Alternatively, there could be thermal properties within the filament that change when the peak temperature is higher, or lower, then the temperature could be programmed to “burn” those colors into view every time they got to the same coordinates, but again, it would be assigning millions of color values. This marshmallow roasting technique is probably easier to control than the filament itself, but is still inferior to simply using two extruders and a color map. I don’t know. I’m out of ideas.
Perry_1
4
i kind of like this idea. Some kind of plastic with a thermo color changing technique!!
3DMuse
5
I’d have to agree with @keebie81 on this one. The marble effect you see on some plastic parts are not done using an extrusion screw but a ram injector. It’s like a heated syringe that pushes pellets of different colours into a mould. An extrusion screw would mix those colours together. Currently, all filaments are made using extrusion screws so I have not seen any that have a marbled effect.

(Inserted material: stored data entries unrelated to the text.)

Lemma counts_match_reasons_witness :
  state_inclusion_counts sample_comparator (included_nodes sample_branch)
    !! "modified.macros" = Some 0 ∧
  state_inclusion_counts sample_comparator (included_nodes sample_branch)
    !! "modified" = Some 2 ∧
  size (nodes_with_reason "modified"
          (state_inclusion_reasons_by_node sample_comparator
             (included_nodes sample_branch))) = 2.
Proof.
  pose proof (counts_match_reasons sample_comparator (included_nodes sample_branch))
    as [Hcat _].
  destruct (Hcat "modified.macros") as (Hzero & _ & _).
  { apply (bool_decide_unpack _). vm_compute. reflexivity. }
  destruct (Hcat "modified") as (Hcount & _ & Hnodes).
  { apply (bool_decide_unpack _). vm_compute. reflexivity. }
  split; [exact Hzero | split; [exact Hcount |]].
  rewrite Hnodes.
  - vm_compute. reflexivity.
  - apply (bool_decide_unpack _). vm_compute. reflexivity.
Defined.

(** ** Runs *)

Lemma bind_emit {B : Type} (ev : event) (k : unit → run B) :
  (emit ev ≫= k) = (ev :: (k tt).1, (k tt).2).
Proof. unfold mbind, run_bind, emit. by destruct (k tt). Qed.

Lemma bind_ok {A B : Type} (t : list event) (a : A) (k : A → run B) :
  (((t, inr a) : run A) ≫= k) = (t ++ (k a).1, (k a).2).
Proof. unfold mbind, run_bind. by destruct (k a). Qed.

Coming back to keebie’s point, even if you have a filament of marbled texture, depositing it layer by layer would make the end object look like a mess as the colours from the previous layer do not match up with the next.

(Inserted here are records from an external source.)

(** C7.  Export with nothing in the segment panel reports the error in a
    message box and returns: the save dialog is not shown, no file or
    directory is created, and the state is as before. *)
Theorem export_without_segments (a : App) (answer : string) (decoded : decode_result) :
  timestamp_tree a = [] →
  ∃ effs,
    download_segments_zip answer decoded a = (a, effs, Returned) ∧
    effs = [showerror "Error" "No segments to export or no audio loaded."] ∧
    (asksaveasfilename ∉ effs) ∧
    Forall (λ e, writes e = false) effs.
Proof.
  intros Htree. unfold download_segments_zip. rewrite Htree.
  rewrite bool_decide_eq_true_2 by done. cbn [orb].
  eexists. split; [reflexivity|]. split; [done|]. split.
  - intros Hin. apply list_elem_of_singleton in Hin. discriminate.
  - by repeat constructor.
Qed.

Lemma export_without_segments_witness :
  ∃ effs,
    download_segments_zip "out.zip" Decoded
        (mkApp "a.mp3" (Some "a.mp3") 10000 [2500] [] ("", info))
      = (mkApp "a.mp3" (Some "a.mp3") 10000 [2500] [] ("", info), effs, Returned) ∧
    effs = [showerror "Error" "No segments to export or no audio loaded."] ∧
    (asksaveasfilename ∉ effs) ∧
    Forall (λ e, writes e = false) effs.
Proof.
  exact (export_without_segments
           (mkApp "a.mp3" (Some "a.mp3") 10000 [2500] [] ("", info)) "out.zip" Decoded
           eq_refl).
Defined.

(** C6.  When the engine returns no chunk, [run_auto_split_task] puts the
    notice "No silence found to split on" in the status bar as a warning,
    which is not the error line of a failed run, schedules no update of the
    panel, and leaves the stored split points and the panel as they were. *)
Theorem no_chunks_notice {AudioSegment : Type} (len : AudioSegment → Z) (a : App) :
  ∃ a',
    run_auto_split_task len (Chunks []) a = (a', None) ∧
    split_points a' = split_points a ∧
    timestamp_tree a' = timestamp_tree a ∧
    status a' = ("No silence found to split on. Try adjusting parameters.", warning) ∧
    ∀ e, (status (run_auto_split_task len (Raised e) a).1).2 = error.
Proof. eexists. split; [reflexivity|]. done. Qed.

(** ** Reading the entry *)

Lemma split_without_sep sep s : Text.count sep s = O → Text.split sep s = [s].
Proof.
  induction s as [|c s IH]; simpl; [done|].
  case_decide; [done|]. intros H0. by rewrite (IH H0).
Qed.

Lemma split_many sep s :
  (2 ≤ Text.count sep s)%nat → ∃ x y z rest, Text.split sep s = x :: y :: z :: rest.
Proof.
  intros Hc. pose proof (length_split sep s) as Hl.
  destruct (Text.split sep s) as [|x [|y [|z rest]]]; simpl in Hl; try lia. eauto.
Qed.

Lemma count_of_two_parts sep s x y : Text.split sep s = [x; y] → Text.count sep s = 1%nat.
Proof. intros H. pose proof (length_split sep s) as Hl. rewrite H in Hl. simpl in Hl. lia. Qed.

Lemma contains_false sep s : Text.count sep s = O → Text.contains sep s = false.
Proof.
  intros H0. destruct (Text.contains sep s) eqn:Hc; [|done].
  apply contains_count in Hc. lia.
Qed.

Lemma contains_true sep s : (0 < Text.count sep s)%nat → Text.contains sep s = true.
Proof. apply contains_count. Qed.

Lemma parse_entry_many_colons t : (2 ≤ Text.count ":" t)%nat → parse_entry t = None.
Proof.
  intros Hc. unfold parse_entry. rewrite contains_true by lia.
  by destruct (split_many _ _ Hc) as (x & y & z & rest & ->).
Qed.

Lemma mins_secs_to_ms_None m s :
  Text.int m = None ∨ Text.int s = None → mins_secs_to_ms m s = None.
Proof.
  unfold mins_secs_to_ms. intros [->| ->]; [done|]. by destruct (Text.int m).
Qed.

Lemma parse_entry_bare t :
  Text.count ":" t = O → parse_entry t = (λ n, n * 1000) <$> Text.int t.
Proof.
  intros Hc. unfold parse_entry. rewrite contains_false by done.
  by destruct (Text.int t).
Qed.

Lemma mmss_to_ms_bare t :
  Text.count ":" t = O → mmss_to_ms t = (λ n, n * 1000) <$> Text.int t.
Proof.
  intros Hc. unfold mmss_to_ms. rewrite split_without_sep by done.
  unfold mins_secs_to_ms.
  assert (Text.int "0" = Some 0) as -> by reflexivity. simpl.
  destruct (Text.int t); simpl; [f_equal; lia|done].
Qed.

Lemma add_manual_split_from_entry_invalid entry a :
  audio_duration_ms a ≠ 0 → parse_entry (Text.strip entry) = None →
  add_manual_split_from_entry entry a =
  update_status "Invalid time format. Use mm:ss or seconds." error a.
Proof.
  intros Hd Hp. unfold add_manual_split_from_entry.
  by rewrite decide_False, Hp.
Qed.

(** C3, as the code has it.  Manual entry with a file loaded: the stripped
    text is refused as an invalid time format, the state otherwise
    untouched, when it has two or more colons, when one of its two parts is
    not an integer for [int()], or when it has no colon and is not an
    integer; a negative bare value is not refused but stored as the point 0.
    [mmss_to_ms]: two or more colons read as 0 ms, a part that is not an
    integer raises [ValueError], and a bare value, negative or not, is its
    integer times 1000. *)
Theorem time_text_errors (a : App) (entry mmss : string) :
  audio_duration_ms a ≠ 0 →
  let t := Text.strip entry in
  let invalid := update_status "Invalid time format. Use mm:ss or seconds." error a in
  ((2 ≤ Text.count ":" t)%nat → add_manual_split_from_entry entry a = invalid) ∧
  (∀ m s, Text.split ":" t = [m; s] → Text.int m = None ∨ Text.int s = None →
     add_manual_split_from_entry entry a = invalid) ∧
  (Text.count ":" t = O → Text.int t = None →
     add_manual_split_from_entry entry a = invalid) ∧
  (∀ n, Text.count ":" t = O → Text.int t = Some n → n < 0 →
     0 ∈ split_points (add_manual_split_from_entry entry a) ∧
     (status (add_manual_split_from_entry entry a)).2 = success) ∧
  ((2 ≤ Text.count ":" mmss)%nat → mmss_to_ms mmss = Some 0) ∧
  (∀ m s, Text.split ":" mmss = [m; s] → Text.int m = None ∨ Text.int s = None →
     mmss_to_ms mmss = None) ∧
  (Text.count ":" mmss = O → mmss_to_ms mmss = (λ n, n * 1000) <$> Text.int mmss).
Proof.
  intros Hd t invalid.
  split; [|split; [|split; [|split; [|split; [|split]]]]].
  - intros Hc. apply add_manual_split_from_entry_invalid; [done|].
    by apply parse_entry_many_colons.
  - intros m s Hsplit Hint. apply add_manual_split_from_entry_invalid; [done|].
    unfold parse_entry. fold t.
    rewrite contains_true by (rewrite (count_of_two_parts _ _ _ _ Hsplit); lia).
    rewrite Hsplit. by apply mins_secs_to_ms_None.
  - intros Hc Hint. apply add_manual_split_from_entry_invalid; [done|].
    fold t. by rewrite parse_entry_bare, Hint.
  - intros n Hc Hint Hneg. unfold add_manual_split_from_entry. fold t.
    rewrite decide_False by done. rewrite parse_entry_bare by done.
    rewrite Hint. simpl.
    assert (clamp (audio_duration_ms a) (n * 1000) = 0) as -> by (unfold clamp; lia).
    split; [|done].
    case_decide; simpl; [done|]. apply elem_of_app. right. by left.
  - intros Hc. unfold mmss_to_ms.
    by destruct (split_many _ _ Hc) as (x & y & z & rest & ->).
  - intros m s Hsplit Hint. unfold mmss_to_ms. rewrite Hsplit.
    by apply mins_secs_to_ms_None.
  - apply mmss_to_ms_bare.
Qed.

Lemma time_text_errors_witness :
  let a := mkApp "a.mp3" (Some "a.mp3") 10000 [] [] ("", info) in
  let t := Text.strip " -5 " in
  let invalid := update_status "Invalid time format. Use mm:ss or seconds." error a in
  ((2 ≤ Text.count ":" t)%nat → add_manual_split_from_entry " -5 " a = invalid) ∧
  (∀ m s, Text.split ":" t = [m; s] → Text.int m = None ∨ Text.int s = None →
     add_manual_split_from_entry " -5 " a = invalid) ∧
  (Text.count ":" t = O → Text.int t = None →
     add_manual_split_from_entry " -5 " a = invalid) ∧
  (∀ n, Text.count ":" t = O → Text.int t = Some n → n < 0 →
     0 ∈ split_points (add_manual_split_from_entry " -5 " a) ∧
     (status (add_manual_split_from_entry " -5 " a)).2 = success) ∧
  ((2 ≤ Text.count ":" "1:2:3")%nat → mmss_to_ms "1:2:3" = Some 0) ∧
  (∀ m s, Text.split ":" "1:2:3" = [m; s] → Text.int m = None ∨ Text.int s = None →
     mmss_to_ms "1:2:3" = None) ∧
  (Text.count ":" "1:2:3" = O → mmss_to_ms "1:2:3" = (λ n, n * 1000) <$> Text.int "1:2:3").
Proof.
  exact (time_text_errors (mkApp "a.mp3" (Some "a.mp3") 10000 [] [] ("", info))
           " -5 " "1:2:3" ltac:(simpl; lia)).
Defined.

(** C3 as stated fails: a negative bare value is accepted, by [mmss_to_ms]
    as a negative time and by manual entry as the point 0, and [mmss_to_ms]
    reads a text with two colons as 0 ms. *)
Lemma invalid_format_counterexample :
  mmss_to_ms "-5" = Some (-5000) ∧
  mmss_to_ms "1:2:3" = Some 0 ∧
  add_manual_split_from_entry "-5" (mkApp "a.mp3" (Some "a.mp3") 10000 [] [] ("", info)) =
    mkApp "a.mp3" (Some "a.mp3") 10000 [0] [Row 1 "00:00" "00:10"]
      ("Added split point at 00:00", success).
Proof. vm_compute. done. Qed.

(** ** Auto-split passes *)

Section PassFacts.
Context {AudioSegment : Type} (len : AudioSegment → Z).

Lemma split_points_auto_split_on_param_change entry a :
  split_points (auto_split_on_param_change entry a).1 = split_points a.
Proof.
  unfold auto_split_on_param_change. case_decide; [done|].
  by destruct (parse_entry _).
Qed.

Lemma split_points_run_auto_split_task res a :
  split_points (run_auto_split_task len res a).1 = split_points a.
Proof. by destruct res as [e|[|c chunks]]. Qed.

(** No event of an auto-split pass touches the stored points. *)
Lemma split_points_step w ev :
  auto_split_event ev = true →
  split_points (app (step len w ev)) = split_points (app w).
Proof.
  destruct ev as [entry|i res| |ev|entry]; simpl; try done; intros _.
  - pose proof (split_points_auto_split_on_param_change entry (app w)) as H.
    by destruct (auto_split_on_param_change entry (app w)).
  - destruct (running w !! i); [|done].
    pose proof (split_points_run_auto_split_task res (app w)) as H.
    by destruct (run_auto_split_task len res (app w)).
  - by destruct (scheduled w).
Qed.

Lemma split_points_run w evs :
  forallb auto_split_event evs = true →
  split_points (app (run len w evs)) = split_points (app w).
Proof.
  unfold run. revert w. induction evs as [|ev evs IH]; intros w; simpl; [done|].
  intros [Hev Hevs]%andb_prop. rewrite IH by done.
  by apply split_points_step.
Qed.

(** One pass from rest: the panel ends up with the engine's chunks. *)
Lemma auto_split_pass w entry min_silence_len c chunks :
  source_file_path (app w) ≠ "" →
  parse_entry (Text.strip entry) = Some min_silence_len →
  running w = [] → scheduled w = [] →
  run len w [ParamChange entry; TaskDone 0 (Chunks (c :: chunks)); RunScheduled] =
  mkWorld
    (update_tree (timestamps len (c :: chunks))
       (update_status "Splitting on silence (auto)..." info
          (set_timestamp_tree [] (app w)))) [] [].
Proof.
  intros Hsrc Hparse Hrun Hsched. unfold run. cbn [foldl step].
  unfold auto_split_on_param_change. rewrite decide_False by done.
  rewrite Hparse, Hrun, Hsched. done.
Qed.

End PassFacts.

This effect might be possible using a dual extruder system where you mix for example, white and black filaments. However, the marble texture and shape has to be drawn in CAD and cannot happen stochastically like the ram injection method.
Cheers,
James
well it stands to reason the heat from a contact deposition layer might gradient into the nearest layers, which would cause the mottling to be more smooth, rather than thousands of tiny jagged teeth. Still requires a color map though. Thankfully, that is just 2 extra bytes of information, since 256 celsius changes is plenty. even converting it into a decimal might save space, so that you have your base temperature +/-12.8 degrees, in units of 0.1 degrees. Those subtleties could yield shades, or in the case of true chromatic altering chemicals, a partial rainbow. The key changes to the process would be slowing down the printing process to allot enough time for the small temperature changes, and changing the frequency that the temperature sensor sends back information. Such an extruder and hot end would probably have to be more capable of rapid temperature shifts. It is quite easy to heat up something rapidly, but cooling down things rapidly? You would need a TEC/Peltier Device.